(Collected data)
Lemma pad2_numeral (n : nat) : numeral (pad2 n) = true /\ pad2 n <> "".
Proof.
  destruct (pad2_uint n) as (d & -> & Hd & _). split; [apply numeral_of_uint|].
  by destruct d.
Qed.

Lemma all_chars_app (p : ascii -> bool) (a b : string) :
  all_chars p (a ++ b) = all_chars p a && all_chars p b.
Proof. induction a as [|c a IH]; simpl; [done|]. by rewrite IH, andb_assoc. Qed.

Lemma split_on_none (sep : ascii) (s : string) :
  has_char sep s = false -> split_on sep s = [s].
Proof.
  induction s as [|c s IH]; [done|]. cbn [has_char split_on].
  rewrite Ascii.eqb_sym. intros [Hc Hs]%orb_false_elim. by rewrite Hc, IH.
Qed.

Lemma split_ws_solid (w : string) : solid w = true -> w <> "" -> split_ws w = [w].
Proof.
  induction w as [|a w IH]; [done|]. intros Hs _.
  cbn [solid all_chars] in Hs. apply andb_prop in Hs as [Ha Hw].
  apply negb_true_iff in Ha. cbn [split_ws]. rewrite Ha.
  destruct w as [|b w]; [done|].
  assert (Hb : is_space b = false).
  { cbn [all_chars] in Hw. apply andb_prop in Hw as [Hb _]. by apply negb_true_iff. }
  rewrite Hb. by rewrite IH.
Qed.

Lemma split_ws_word (w rest : string) (c : ascii) :
  solid w = true -> w <> "" -> is_space c = true ->
  split_ws (w ++ String c rest) = w :: split_ws rest.
Proof.
  intros Hs Hne Hc. induction w as [|a w IH]; [done|].
  cbn [solid all_chars] in Hs. apply andb_prop in Hs as [Ha Hw].
  apply negb_true_iff in Ha.
  change (String a w ++ String c rest)%string with (String a (w ++ String c rest)).
  cbn [split_ws]. rewrite Ha.
  destruct w as [|b w].
  - change ("" ++ String c rest)%string with (String c rest). cbv beta iota.
    rewrite Hc. cbn [split_ws]. by rewrite Hc.
  - assert (Hb : is_space b = false).
    { cbn [all_chars] in Hw. apply andb_prop in Hw as [Hb _]. by apply negb_true_iff. }
    change (String b w ++ String c rest)%string with (String b (w ++ String c rest)).
    cbv beta iota. rewrite Hb.
    change (String b (w ++ String c rest)) with (String b w ++ String c rest)%string.
    by rewrite IH.
Qed.

Lemma timecode_text_solid (m s f : nat) :
  solid (timecode_text m s f) = true /\ timecode_text m s f <> "".
Proof.
  unfold timecode_text, solid. split.
  - rewrite !all_chars_app.
    destruct (pad2_numeral m) as [Hm _], (pad2_numeral s) as [Hs _],
             (pad2_numeral f) as [Hf _].
    apply numeral_solid in Hm, Hs, Hf. unfold solid in *. by rewrite Hm, Hs, Hf.
  - destruct (pad2_numeral m) as [_ Hm]. by destruct (pad2 m).
Qed.

Lemma timecode_text_fields (m s f : nat) :
  split_on ":" (timecode_text m s f) = [pad2 m; pad2 s; pad2 f].
Proof.
  unfold timecode_text.
  destruct (pad2_numeral m) as [Hm _], (pad2_numeral s) as [Hs _],
           (pad2_numeral f) as [Hf _].
  change (pad2 m ++ ":" ++ pad2 s ++ ":" ++ pad2 f)%string
    with (pad2 m ++ String ":" (pad2 s ++ String ":" (pad2 f)))%string.
  rewrite (split_on_until ":" _ _ (numeral_no_colon _ Hm)).
  rewrite (split_on_until ":" _ _ (numeral_no_colon _ Hs)).
  by rewrite (split_on_none ":" _ (numeral_no_colon _ Hf)).
Qed.

(** X23.  An INDEX 01 line is read back field by field: for all numbers
    of minutes, seconds and frames written as [mm:ss:ff], zero-padded to
    two digits (and within the digit limit of [int]), the line
    [INDEX 01 mm:ss:ff] converts exactly these three numbers, and sets
    the time to the result when the conversion does not raise. *)
Theorem index_line_round_trip (st : pstate) (m s f : nat) :
  String.length (pad2 m) <= int_max_str_digits ->
  String.length (pad2 s) <= int_max_str_digits ->
  String.length (pad2 f) <= int_max_str_digits ->
  index_time (strip (INDEX_line (timecode_text m s f)))
  = timecode_ms (Z.of_nat m) (Z.of_nat s) (Z.of_nat f) /\
  (forall t, timecode_ms (Z.of_nat m) (Z.of_nat s) (Z.of_nat f) = Ok t ->
     loop_body st (INDEX_line (timecode_text m s f))
     = Ok (PState (chapters st) (current_title st) (Some t) (time_errors st))).
Proof.
  intros Hm Hs Hf.
  destruct (timecode_text_solid m s f) as [Hsolid Hne].
  assert (Hstrip : strip (INDEX_line (timecode_text m s f))
                   = ("INDEX 01 " ++ timecode_text m s f)%string).
  { unfold strip.
    change (lstrip (INDEX_line (timecode_text m s f)))
      with ("INDEX 01 " ++ timecode_text m s f)%string.
    by apply rstrip_app_solid. }
  assert (Htime : index_time ("INDEX 01 " ++ timecode_text m s f)
                  = timecode_ms (Z.of_nat m) (Z.of_nat s) (Z.of_nat f)).
  { unfold index_time.
    change ("INDEX 01 " ++ timecode_text m s f)%string
      with ("INDEX" ++ String " " ("01" ++ String " " (timecode_text m s f)))%string.
    rewrite (split_ws_word "INDEX" _ " " eq_refl) by done.
    rewrite (split_ws_word "01" _ " " eq_refl) by done.
    rewrite (split_ws_solid _ Hsolid Hne).
    change (last_item ["INDEX"; "01"; timecode_text m s f])
      with (Ok (timecode_text m s f) : result string).
    cbn [mbind result_bind]. rewrite timecode_text_fields.
    by rewrite (int_pad2 m Hm), (int_pad2 s Hs), (int_pad2 f Hf). }
  rewrite Hstrip. split; [exact Htime|].
  intros t Ht. unfold loop_body. rewrite Hstrip, Htime, Ht.
  reflexivity.
Qed.

Lemma index_line_round_trip_witness :
  loop_body initial (INDEX_line "07:05:64") = Ok (PState [] None (Some 425853%Z) []).
Proof.
  apply (proj2 (index_line_round_trip initial 7 5 64
                  ltac:(vm_compute; lia) ltac:(vm_compute; lia) ltac:(vm_compute; lia))).
  vm_compute. reflexivity.
Defined.

End TimecodeText.

(** ** Line terminators *)

Section LineEnds.

Lemma readlines_LF (line rest : string) :
  one_line line = true ->
  readlines (line ++ String LF rest) = (line ++ String LF "")%string :: readlines rest.
Proof.
  unfold one_line. induction line as [|c line IH]; [done|].
  cbn [all_chars]. intros [[Hlf Hcr]%andb_prop Hline]%andb_prop.
  apply negb_true_iff in Hlf, Hcr.
  change (String c line ++ String LF rest)%string
    with (String c (line ++ String LF rest)).
  cbn [readlines]. rewrite Hlf, Hcr, (IH Hline). by destruct line.
Qed.

Lemma readlines_CRLF (line rest : string) :
  one_line line = true ->
  readlines (line ++ String CR (String LF rest))
  = (line ++ String LF "")%string :: readlines rest.
Proof.
  unfold one_line. induction line as [|c line IH]; [done|].
  cbn [all_chars]. intros [[Hlf Hcr]%andb_prop Hline]%andb_prop.
  apply negb_true_iff in Hlf, Hcr.
  change (String c line ++ String CR (String LF rest))%string
    with (String c (line ++ String CR (String LF rest))).
  cbn [readlines]. rewrite Hlf, Hcr, (IH Hline). by destruct line.
Qed.

Lemma readlines_CR (line rest : string) :
  one_line line = true -> startswith (String LF "") rest = false ->
  readlines (line ++ String CR rest) = (line ++ String LF "")%string :: readlines rest.
Proof.
  unfold one_line. intros Hline Hrest. induction line as [|c line IH].
  - change ("" ++ String CR rest)%string with (String CR rest).
    cbn [readlines]. change (Ascii.eqb CR LF) with false.
    change (Ascii.eqb CR CR) with true. cbv iota.
    destruct rest as [|c' rest']; [done|].
    unfold startswith in Hrest. cbn [String.prefix] in Hrest.
    destruct (Ascii.eqb c' LF) eqn:E; [|done].
    apply Ascii.eqb_eq in E. subst c'. by destruct rest'.
  - cbn [all_chars] in Hline. apply andb_prop in Hline as [[Hlf Hcr]%andb_prop Hline].
    apply negb_true_iff in Hlf, Hcr.
    change (String c line ++ String CR rest)%string
      with (String c (line ++ String CR rest)).
    cbn [readlines]. rewrite Hlf, Hcr, (IH Hline). by destruct line.
Qed.

Lemma unlines_starts (lines : list string) :
  forallb one_line lines = true ->
  startswith (String LF "") (unlines (String CR "") lines) = false.
Proof.
  destruct lines as [|[|c line] rest]; [done|done|].
  cbn [forallb one_line all_chars]. unfold startswith.
  intros [[[Hlf _]%andb_prop _]%andb_prop _]%andb_prop.
  apply negb_true_iff in Hlf. cbn [unlines].
  change (String c line ++ String CR "" ++ unlines (String CR "") rest)%string
    with (String c (line ++ String CR "" ++ unlines (String CR "") rest)).
  cbn [String.prefix]. destruct (ascii_dec LF c) as [<-|];
    [|done].
  by rewrite Ascii.eqb_refl in Hlf.
Qed.

Lemma readlines_unlines (terminator : string) (lines : list string) :
  is_terminator terminator -> forallb one_line lines = true ->
  readlines (unlines terminator lines)
  = map (fun line => (line ++ String LF "")%string) lines.
Proof.
  intros Hterm. induction lines as [|line rest IH]; [done|].
  cbn [forallb unlines map]. intros [Hline Hrest]%andb_prop.
  rewrite <- (IH Hrest). destruct Hterm as [-> | [-> | ->]].
  - by apply readlines_LF.
  - by apply readlines_CRLF.
  - apply readlines_CR; [done|by apply unlines_starts].
Qed.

### Assignment
Read the entries and show each line that mentions "list".

### Result of this exercise
Lemma unlines_starts (lines : list string) :
Lemma readlines_unlines (terminator : string) (lines : list string) :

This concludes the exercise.